It is now widely recognized that extracellular vesicles constitute a form of universal and powerful communication that allows cells, from prokaryotes to the most complex eukaryotes, to exchange information. EVs indeed transport a variety of proteins, as well as coding and non-coding RNAs, lipids and metabolites, that can induce epigenetic adaptations in the surrounding receiving cells [49].
In the mammalian brain, it is now clear that cell-to-cell communication mediated by EVs is of the highest importance for the regulation of differentiation of all the brain cell types, from neurons to astrocytes, endothelial cells, oligodendrocytes and microglia, and especially for the formation of synaptic contacts [23]. EVs have been also reported to be essential for the establishment and maintenance of the blood–brain barrier (BBB) [50]. EVs released from both neurons and astrocytes contain indeed two angiogenic factors, namely fibroblast growth factor 2 (FGF2), and vascular endothelial growth factor 2 (VEGF2) [51,52], and are thus probably responsible for inducing the brain capillary endothelial cells (BCECs) to acquire the specific phenotype that allows the formation of the BBB.
Although EVs are fundamental vehicles for normal cell-to-cell communication in the brain, it is now clear that the ability to produce EVs can become a problem when the cells assume pathological phenotypes, as occurs in neurodegeneration or when they turn into cancer cells.
The release of EVs is particularly intense in tumor cells, which use EVs and their content to escape immune surveillance and to create an environment prone to invasion [5].
Herein, we report that EVs released from A-FC6 cells indeed contain proteins able to contribute to these processes.

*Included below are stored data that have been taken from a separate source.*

Lemma replay_journal fuel js seq m b torn :
  Forall valid_batch js → 0 ≤ seq → seq + zlen js < u64_max → torn_ok (seq + zlen js) torn →
  zsize (ids_from seq js m) ≤ MAX_IDS → (length (enc_from seq js ++ torn) < fuel)%nat →
  ret_replay fuel (enc_from seq js ++ torn) m seq b =
  Ok (ids_from seq js m, seq + zlen js, b + zlen (enc_from seq js)).
Proof.
  intros Hv. revert fuel seq m b. induction Hv as [|ids js Hids Hv IH]; intros fuel seq m b Hseq Hmax Ht Hcap Hf.
  - destruct fuel as [|fuel]; [lia|]. cbn [enc_from app ret_replay] in *. rewrite zlen_nil in *.
    destruct Ht as (ids & k & Hi & Hk & ->). rewrite Z.add_0_r in *. rewrite read_torn; [|done|lia| |done].
    + cbn. by rewrite !Z.add_0_r.
    + apply checked_add64_Some. lia.
  - destruct fuel as [|fuel]; [lia|]. cbn [enc_from ids_from ret_replay] in *. rewrite zlen_cons in *.
    pose proof (zlen_nonneg js). pose proof (zlen_ret_record ids (seq + 1)) as Hlen.
    rewrite <-app_assoc in *. rewrite read_complete; [|done|lia|apply checked_add64_Some; lia].
    pose proof (ids_from_grows (seq + 1) js (guard_all ids (seq + 1) m)).
    rewrite (proj2 (Z.ltb_ge _ _)) by lia.
    assert (Z.to_nat (record_size ids) = length (ret_record ids (seq + 1))) as -> by (unfold zlen in Hlen; lia).
    rewrite drop_app_length. replace (seq + (1 + zlen js)) with (seq + 1 + zlen js) in * by lia.
    assert (0 < length (ret_record ids (seq + 1)))%nat.
    { unfold zlen, record_size, RET_HEADER, valid_batch in *. lia. }
    rewrite length_app in Hf. rewrite IH; [|lia|lia|done|done|lia]. do 2 f_equal. rewrite zlen_app. lia.
Qed.
(** What a handler that got as far as proposing did. *)
Definition proposed (req : ApiRequest) (s s' : ApiState W) (r : res ApiError (ApiReply J)) : Prop :=
  match r with
  | Ok reply =>
      (∃ data, write (ap_raft s) (request_of req) = (ap_raft s', Ok data) ∧
         (is_register req = true ∨ is_rejected data = false)) ∨
      ∃ w1 addr status value, reply = Relayed value ∧
        write (ap_raft s) (request_of req) = (w1, Err (NotLeader (Some addr))) ∧
        post addr (route req) req w1 = (ap_raft s', Answered status value) ∧ 200 ≤ status < 300
  | Err e => ae_status e = UNAUTHORIZED → ∃ w1 addr value,
      write (ap_raft s) (request_of req) = (w1, Err (NotLeader (Some addr))) ∧
      post addr (route req) req w1 = (ap_raft s', Answered UNAUTHORIZED value)
  | Panic => False
  end.

Lemma propose_proposed {A} req (op : W → W * res ControlError A) reply s s' r :
  writes (request_of req) (is_register req) op →
  (∀ a t, ∃ t' x, reply a t = (t', Ok x) ∧ ap_raft t' = ap_raft t) →
  propose op reply (route req) req s = (s', r) → proposed req s s' r.
Proof.
  intros Hw Hr E. unfold propose, on_raft in E. destruct (op (ap_raft s)) as [w1 [a|e|]] eqn:Eo; pose proof (Hw _ _ _ Eo) as Hx.
  - destruct (Hr a (MkApi w1 (ap_pins s))) as (t' & x & Er & Ht). rewrite Er in E. simplify_eq. left.
    cbn in Ht. by rewrite Ht.
  - unfold forward_to_leader in E. destruct e as [| | | |[addr|]]; simplify_eq; try done.
    cbn [ap_raft] in E. destruct (post addr (route req) req w1) as [w2 answer] eqn:Ep. simplify_eq.
    destruct answer as [m|m|status value]; try done.
    case_match eqn:Es; [|intros Hst; cbn in Hst; subst status; by exists w1, addr, value].
    apply andb_true_iff in Es as [?%Z.leb_le ?%Z.ltb_lt]. right. by exists w1, addr, status, value.
  - done.
Qed.

Lemma verify_cases agent m hex :
  verify agent m hex = Ok () ∧ (∃ sig, signature_from_hex hex = Ok sig ∧ agent_verify agent m sig = Ok ()) ∨
  ∃ text, verify agent m hex = Err (MkApiError UNAUTHORIZED text) ∧
    ∀ sig, signature_from_hex hex = Ok sig → agent_verify agent m sig ≠ Ok ().
Proof.
  unfold verify. destruct (signature_from_hex hex) as [sig| |]; [|right; by eexists..].
  destruct (agent_verify agent m sig) as [[]| |] eqn:E; [left; eauto|right|right];
    (eexists; split; [done|]; intros ? [= <-]; by rewrite E).
Qed.
Lemma verify_signature_cases agent m o :
  verify_signature require_signatures agent m o = Ok () ∧
    (require_signatures = false ∨
     ∃ hex sig, o = Some hex ∧ signature_from_hex hex = Ok sig ∧ agent_verify agent m sig = Ok ()) ∨
  ∃ text, verify_signature require_signatures agent m o = Err (MkApiError UNAUTHORIZED text) ∧
    require_signatures = true ∧
    ∀ hex sig, o = Some hex → signature_from_hex hex = Ok sig → agent_verify agent m sig ≠ Ok ().
Proof.
  unfold verify_signature. destruct require_signatures; [|left; auto]. cbn [negb].
  destruct o as [hex|]; [|right; by eexists]. destruct (signature_from_hex hex) as [sig| |] eqn:Eh.
  2,3: right; eexists; split_and!; [done|done|]; intros ? ? [= <-]; congruence.
  destruct (agent_verify agent m sig) as [[]| |] eqn:E.
  - left. split; [done|]. right. by exists hex, sig.
  - right. eexists. split_and!; [done|done|]. intros ? ? [= <-] ?. congruence.
  - right. eexists. split_and!; [done|done|]. intros ? ? [= <-] ?. congruence.
Qed.

(** ** Handlers *)

(** How a handler can end. *)
Inductive handled (internal : bool) (req : ApiRequest) (s : ApiState W) : ApiState W → res ApiError (ApiReply J) → Prop :=
| h_malformed : handled internal req s s (Err lease_blocks_error)
| h_unsigned text : must_sign require_signatures req = true → ¬ authorized req →
    handled internal req s s (Err (MkApiError UNAUTHORIZED text))
| h_missing text b : b ∈ needed internal req → stored b = false →
    handled internal req s s (Err (MkApiError UNPROCESSABLE_ENTITY text))
| h_proposed s' r :
    (must_sign require_signatures req = true → authorized req) →
    (∀ b, b ∈ needed internal req → stored b = true) →
    proposed req s s' r → handled internal req s s' r.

Among them, for example, are the following: (i) Cd59, a membrane complement regulatory protein that has been demonstrated to be overexpressed in most solid tumors, where it facilitates tumor cell escape from complement surveillance; (ii) integrins, a unique class of signaling molecules that are implicated in cancer progression as mechanotransducers and as key components of the cell migration machinery, the alterations of the expression patterns of which have been observed in most malignant tumors; (iii) matrix metalloproteinases, such as MMP3, which are able to modify the extracellular matrix, thus allowing tumor cell migration.

5. Conclusions

In conclusion, our proteomic studies showed some functional proteomic modulation between the two cell types which is useful for the acquisition of malignant characteristics by the A-FC6 clone. However, although 100% of A-FC6 cells possess the cytogenetic marker i(8q), which increases the number of copies of the genes located on the q arm of chromosome 8, the proteins encoded by these genes, identified by Western blotting, are not consequently upregulated, suggesting a compensation mechanism at the level of protein expression due to post-transcriptional mechanisms.
Most importantly, we found that EVs released from the transformed cells contain proteins that can facilitate escape from immune surveillance and that can allow remodeling of the extracellular matrix and cell invasion.

Supplementary Materials

The following supporting information can be downloaded at: https://www.mdpi.com/article/10.3390/genes14050990/s1

Author Contributions

I.D.L., F.C., G.S., P.C., F.N., I.C. and C.M.D.L. contributed equally to the conceptualization of the research, data interpretation, writing, and draft preparation of the original manuscript. S.V., P.S.C., F.V., M.C., A.P.C., R.C., S.D.S. and O.L. performed and discussed the experiments and collaborated to reviewing the manuscript. All authors have read and agreed to the published version of the manuscript.

Funding

This work was partially supported by FFR 2021-2022-2023 of University of Palermo to F.C., C.M.D., G.S., P.C. and F.N., and by NBFC to University of Palermo, funded by the Italian Ministry of University and Research, PNRR, Missione 4 Componente 2, “Dalla ricerca all’impresa”, Investimento 1.4, Project CN00000033 (F.C.). S.D.S was supported by Fondazione con il Sud under the Programme “Brains to South 2018”—Project “iRhom2: a new therapeutic target in osteoarthritis” (Grant Agreement No. 2018—PDR—00799) and by “National Biodiversity Future Center—NBFC” (CUP: B73C2100130006) CN_00000033—PNRR—M4C2—CN5 Spoke 6.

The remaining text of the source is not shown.